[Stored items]
______
(** * compare-benchmarks: benchmark comparison against a baseline

    A shallow embedding of [scripts/compare-benchmarks.py] and the
    properties of its metric extractor, comparator, regression checker
    and command-line driver.

    Conventions of the embedding.
    - A benchmark document is the [dict] that [load_json] is annotated to
      return; what it holds are [value]s, the objects [json.load] builds.
      A [dict] is an association list in insertion order; the keys of a
      Python dict are pairwise distinct, which the theorems that need it
      assume as [NoDup].
    - A ratio is an IEEE 754 binary64 number, the kernel's primitive
      [float], as the script annotates it ([-> float | None]). A JSON
      integer literal, which [json.load] reads as an [int], stands for
      the binary64 of the same value: the two agree through the script's
      subtraction, division, comparisons and formatting as long as the
      integers involved are exactly representable; integers beyond that
      are outside the embedding.
    - Strings are sequences of ASCII characters.
    - Code that can raise returns a [result]. The driver [main] is a
      computation that emits events (a [print], the write of the output
      file) and ends in [sys.exit] or in an exception nobody catches. *)

From Stdlib Require Import ZArith List String Ascii Bool Floats.
From Stdlib Require Import DecimalString.
Import ListNotations.

Local Open Scope string_scope.
Local Open Scope list_scope.

Set Implicit Arguments.
Set Warnings "-inexact-float,-register-all".

(* ================================================================= *)
(** * The Python values and operations the script relies on *)

Module Py.

(** Exceptions the script can meet. [OSError] stands for the members of
    that family other than [FileNotFoundError] (permissions, a missing
    directory, a full disk, ...). *)
Inductive exn : Type :=
| TypeError
| AttributeError
| ZeroDivisionError
| FileNotFoundError
| JSONDecodeError (msg : string)
| OSError (msg : string).

Inductive result (A : Type) : Type :=
| Ok (a : A)
| Raise (e : exn).
Arguments Ok {A} a.
Arguments Raise {A} e.

Definition bind {A B} (r : result A) (k : A -> result B) : result B :=
  match r with
  | Ok a => k a
  | Raise e => Raise e
  end.

(** What [json.load] builds. JSON [null] is Python's [None]. *)
Inductive value : Type :=
| VNone
| VBool (b : bool)
| VNum (x : float)
| VStr (s : string)
| VList (l : list value)
| VDict (d : list (string * value)).

(** ** Dictionaries: association lists in insertion order *)
Section Dict.
Variable V : Type.

Definition dict := list (string * V).

(** [d.get(k)]; [k in d] is [lookup k d] being [Some], and [d[k]] is then
    its content. *)
Fixpoint lookup (k : string) (d : dict) : option V :=
  match d with
  | [] => None
  | (k', v) :: rest => if String.eqb k k' then Some v else lookup k rest
  end.

(** [d[k] = v]: an existing key keeps its place, a new one goes last. *)
Fixpoint setitem (k : string) (v : V) (d : dict) : dict :=
  match d with
  | [] => [(k, v)]
  | (k', v') :: rest =>
      if String.eqb k k' then (k, v) :: rest
      else (k', v') :: setitem k v rest
  end.

Definition keys (d : dict) : list string := map fst d.
End Dict.

(** [obj.get(key, default)]: only a dict has the method. *)
Definition method_get (obj : value) (key : string) (default : value)
  : result value :=
  match obj with
  | VDict d =>
      Ok (match lookup key d with
          | Some v => v
          | None => default
          end)
  | _ => Raise AttributeError
  end.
______
What is being asked:
Show all lines above holding "embedding".

Task response:
    A shallow embedding of [scripts/compare-benchmarks.py] and the
    Conventions of the embedding.
      are outside the embedding.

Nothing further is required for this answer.